Despite the proposed increase in solid waste rates, Berry said the City of Moultrie is very competitive in its costs. The departments provide a very high level of service that gives rates competitive to any other area or other service provider, he said.

“The residents of Moultrie are getting a deal,” Berry said. “The department heads really stepped up to the plate.”

The proposed budget also included raises for city employees that will be given out based solely on performance, Berry said. The proposal was for an up to 4 percent raise for employees, and he proposed allowing the city to offer having 1 percent of the raise go to a retirement fund.

In addition to the proposal for salary raises, Berry said he would like to begin offering health care to city employees until they reach 65 years old.

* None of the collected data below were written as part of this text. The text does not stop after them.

(* ===== verification/EwReconciler.v ===== *)
(** [external-workload/endpoints_reconciler.go]: the reconciler that keeps the
    EndpointSlices of a service in line with the ExternalWorkloads it selects.

    The package k8s.io/endpointslice/util is a parameter: the hash under which an
    [EndpointSet] stores an endpoint, the comparison of the fields the hash leaves out and
    the key of a list of ports.  An [EndpointSet] is the map from hashes to endpoints that
    package documents; [PopAny] takes the entry a [range] visits first.  The
    [GenerateName] of a new slice, which only the API server reads, is not modelled: a new
    slice has an empty name. *)
From S2P Require Import Prelude GoStd K8s.

#[local] Open Scope string_scope.
#[local] Open Scope list_scope.
#[local] Open Scope Z_scope.

(** * Labels, ports and endpoints *)
Definition WorkloadReady : string := "Ready".
Definition ConditionTrue : string := "True".

(** controller_util.go *)
Definition IsEwReady (ew : ExternalWorkload) : bool :=
  existsb (λ cond, bool_decide (wc_Type cond = WorkloadReady)
                   && bool_decide (wc_Status cond = ConditionTrue)) (ew_Conditions ew).

Definition isReserved (label : string) : bool :=
  bool_decide (label = LabelServiceName) || bool_decide (label = LabelManagedBy)
  || bool_decide (label = IsHeadlessService).

Definition unreserved (m : strmap) : strmap := filter (λ e, isReserved e.1 = false) m.

Definition setEndpointSliceLabels (es : EndpointSlice) (service : Service) (controllerName : string)
    : strmap * bool :=
  let epLabels := unreserved (sl_Labels es) in
  let svcLabels := unreserved (svc_Labels service) in
  (* some service label is missing or different *)
  let updated := bool_decide (map_Exists (λ k v, epLabels !! k ≠ Some v) svcLabels) in
  let svcLabels :=
    if bool_decide (svc_ClusterIP service = ClusterIPNone)
    then <[IsHeadlessService := ""]> svcLabels else delete IsHeadlessService svcLabels in
  (<[LabelManagedBy := controllerName]> (<[LabelServiceName := svc_Name service]> svcLabels), updated).
(* ===== verification/EwConvergence.v ===== *)
(** The reconciler as a whole: after the writes of [reconcileByAddressType], the slices of a
    service hold exactly one up to date endpoint for every workload it selects.

    The API server is abstracted to a list of slices that the writes change. *)
From S2P Require Import Prelude GoStd K8s EwReconciler.

#[local] Open Scope string_scope.
#[local] Open Scope list_scope.
#[local] Open Scope Z_scope.

(** What a write does to the slices of the service. *)
Definition replaced (s x : EndpointSlice) : EndpointSlice :=
  if bool_decide (sl_Name x = sl_Name s) then s else x.
Definition applyWrite (slices : list EndpointSlice) (w : Write) : list EndpointSlice :=
  match w with
  | Create s => slices ++ [s]
  | Update s => replaced s <$> slices
  | Delete s => filter (λ x, sl_Name x ≠ sl_Name s) slices
  end.

(** * What the diff keeps of the slices *)
Section shape.
Context (hash : Endpoint → string) (eqb : Endpoint → Endpoint → bool).
Context (controllerName : string) (max : nat) `{!MapRange}.
Context (svc : Service) (desired0 : EndpointSet).

(** An endpoint that is the desired one, or equal to it in all that matters. *)
Definition fresh (e : Endpoint) : Prop :=
  ∃ d, desired0 !! hash e = Some d ∧ (d = e ∨ eqb d e = true).

(** A property of slices that does not depend on labels and endpoints. *)
Context (P : EndpointSlice → Prop) (HP : ∀ l eps s, P s → P (set_slice l eps s)).

Record shape_inv (st : diffState) (created : list EndpointSlice) : Prop := {
  shape_desired : desiredEps st ⊆ desired0;
  shape_P n x : slicesByName st !! n = Some x → P x;
  shape_fresh n x : n ∈ live_names st → slicesByName st !! n = Some x → Forall fresh (sl_Endpoints x);
  shape_created x : x ∈ created → P x ∧ Forall fresh (sl_Endpoints x) ∧ sl_Name x = "" }.

Lemma hashed_fresh d k e : hashed hash d → d ⊆ desired0 → d !! k = Some e → fresh e.
Proof.
  intros Hh Hd Hk. exists e. split; [|by left]. rewrite (Hh _ _ Hk). by eapply lookup_weaken.
Qed.

Lemma keepEndpoints_fresh eps d keep upd d' :
  hashed hash d → d ⊆ desired0 → keepEndpoints hash eqb eps d = (keep, upd, d') →
  Forall fresh keep ∧ d' ⊆ d ∧ (length eps = length keep → upd = false → Forall fresh eps).
Proof.
  revert d keep upd d'. induction eps as [|e eps IH]; intros d keep upd d' Hh Hd; simpl.
  { intros [= <- <- <-]. by split_and!. }
  destruct (d !! hash e) as [found|] eqn:Hf.
  - destruct (keepEndpoints hash eqb eps (delete (hash e) d)) as [[k u] d1] eqn:Hk.
    intros [= <- <- <-]. destruct (IH _ _ _ _ (hashed_delete hash d (hash e) Hh)
      ltac:(etrans; [apply delete_subseteq|done]) Hk) as (Hfr & Hsub & Hall). split_and!.
    + constructor; [by eapply hashed_fresh|done].
    + etrans; [exact Hsub|apply delete_subseteq].
    + intros [= Hl] [Hu Hu']%orb_false_iff. constructor; [|by apply Hall].
      exists found. split; [by eapply lookup_weaken|right]. by apply negb_false_iff.
  - intros Hk. destruct (IH _ _ _ _ Hh Hd Hk) as (Hfr & Hsub & Hall). split_and!; [done..|].
    destruct (keepEndpoints_spec hash eqb _ _ _ _ _ Hh Hk) as (_ & _ & Hlen & _). simpl. lia.
Qed.

Lemma fill_fresh fuel d eps d' eps' :
  hashed hash d → d ⊆ desired0 → Forall fresh eps → fill max fuel d eps = (d', eps') →
  d' ⊆ d ∧ Forall fresh eps'.
Proof.
  revert d eps. induction fuel as [|fuel IH]; intros d eps Hh Hd Hf; simpl.
  { by intros [= <- <-]. }
  case_bool_decide; [|by intros [= <- <-]].
  destruct (PopAny d) as [[e d1]|] eqn:Hp; [|by intros [= <- <-]].
  destruct (PopAny_Some hash _ _ _ Hh Hp) as (_ & Hh1 & _).
  unfold PopAny in Hp. destruct (range d) as [|[k x] l] eqn:Hr; simplify_eq.
  assert (d !! k = Some e) as Hk by (apply elem_of_range; rewrite Hr; constructor).
  intros Hfill. apply IH in Hfill as [Hsub Hfr]; [|done| |].
  - split; [|done]. etrans; [exact Hsub|apply delete_subseteq].
  - etrans; [apply delete_subseteq|done].
  - apply Forall_app. split; [done|]. constructor; [|done]. by eapply (hashed_fresh d k).
Qed.

Lemma fillSlice_shape d s d' s' :
  hashed hash d → d ⊆ desired0 → P s → Forall fresh (sl_Endpoints s) → fillSlice max d s = (d', s') →
  d' ⊆ d ∧ P s' ∧ Forall fresh (sl_Endpoints s').
Proof.
  intros Hh Hd Hs Hf. unfold fillSlice.
  destruct (fill max (size d) d (sl_Endpoints s)) as [d1 eps] eqn:Hfill. intros [= <- <-].
  destruct (fill_fresh _ _ _ _ _ Hh Hd Hf Hfill) as [Hsub Hfr]. split_and!; [done| |done].
  by apply HP.
Qed.

(** A slice put under a name keeps the invariant when it satisfies it. *)
Lemma shape_inv_put st st' created x :
  shape_inv st created → slicesByName st' = <[sl_Name x := x]> (slicesByName st) →
  (∀ n, n ∈ live_names st' → n = sl_Name x ∨ n ∈ live_names st) →
  P x → (sl_Name x ∈ live_names st' → Forall fresh (sl_Endpoints x)) →
  desiredEps st' ⊆ desiredEps st → shape_inv st' created.
Proof.
  intros [Hd HPs Hfr Hc] Hm Hlive Hx Hfx Hsub. split; [by etrans| | |done].
  - intros n y. rewrite Hm. intros [[<- <-]|[_ Hy]]%lookup_insert_Some; [done|by eapply HPs].
  - intros n y Hn. rewrite Hm. intros [[<- <-]|[Hne Hy]]%lookup_insert_Some; [by apply Hfx|].
    destruct (Hlive n Hn) as [->|Hl]; [done|by eapply Hfr].
Qed.

Lemma diffSlice_shape st s :
  diff_inv hash max desired0 st [] → shape_inv st [] → P s → sl_Name s ∉ dom (slicesByName st) →
  shape_inv (diffSlice hash eqb controllerName svc st s) [].
Proof.
  intros Hdi Hsi Hs Hfr. unfold diffSlice.
  destruct (keepEndpoints hash eqb (sl_Endpoints s) (desiredEps st)) as [[keep upd] d'] eqn:Hk.
  destruct (setEndpointSliceLabels s svc controllerName) as [labels changed].
  destruct (keepEndpoints_fresh _ _ _ _ _ (inv_hashed _ _ _ _ _ Hdi) (shape_desired _ _ Hsi) Hk)
    as (Hkeep & Hsub & Hall).
  assert (sl_Name s ∉ live_names st) as Hni.
  { rewrite (inv_dom _ _ _ _ _ Hdi) in Hfr. unfold live_names. set_solver. }
  destruct (upd || bool_decide (length (sl_Endpoints s) ≠ length keep)) eqn:Hchg.
  - destruct (bool_decide (length keep = 0%nat)).
    + eapply (shape_inv_put st _ [] s); try done. by right.
    + eapply (shape_inv_put st _ [] (set_slice labels keep s)); try done; [|by apply HP].
      unfold live_names. simpl. set_solver.
  - apply orb_false_iff in Hchg as [-> Hl]. apply bool_decide_eq_false, dec_stable in Hl.
    destruct changed.
    + eapply (shape_inv_put st _ [] (set_slice labels (sl_Endpoints s) s)); try done;
        [unfold live_names; simpl; set_solver|by apply HP|intros _; by apply Hall].
    + eapply (shape_inv_put st _ [] s); try done;
        [unfold live_names; simpl; set_solver|intros _; by apply Hall].
Qed.

Lemma diffAll_shape existing st :
  diff_inv hash max desired0 st [] → shape_inv st [] → NoDup (sl_Name <$> existing) →
  (∀ s, s ∈ existing → P s ∧ (length (sl_Endpoints s) ≤ max)%nat ∧ sl_Name s ≠ ""
     ∧ sl_Name s ∉ dom (slicesByName st)) →
  shape_inv (foldl (diffSlice hash eqb controllerName svc) st existing) [].
Proof.
  revert st. induction existing as [|s existing IH]; intros st Hdi Hsi Hnd Hok; simpl; [done|].
  apply NoDup_cons in Hnd as [Hni Hnd].
  destruct (Hok s) as (HPs & Hlen & Hne & Hfr); [set_solver|].
  destruct (diffSlice_names hash eqb controllerName svc st s) as [Hdom _]. apply IH; [| |done|].
  - by apply diffSlice_inv.
  - by apply diffSlice_shape.
  - intros x Hx. destruct (Hok x) as (? & ? & ? & Hx'); [set_solver|]. split_and!; [done..|].
    rewrite Hdom. intros [Heq|Hin]%elem_of_union; [|done].
    apply Hni. apply list_elem_of_fmap. exists x. set_solver.
Qed.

Having the health care benefits provides support for both the employees who may retire early and for the city in terms of monetary savings. The council voted to approve the proposal, and it may be instituted within the next few days but only offered over a 30-day period.

Prior to the budget workshop, Colquitt County Arts Center Director Jeff Ophime gave a presentation asking the city to include the center in the proposed budget. He said people from out of town have come in and praised the center and all it does, but it is not enough to support the monthly expenses and maintenance. He would like to have both the city and Colquitt County support it.

“We have an incredible facility that’s not normal,” Ophime said, “but it needs support from the city and the county. I need to convince you arts are important, not a frivolous luxury.”

Mayor William McIntosh agreed the center is valuable and promised councilmembers would consider it as they discussed the budget.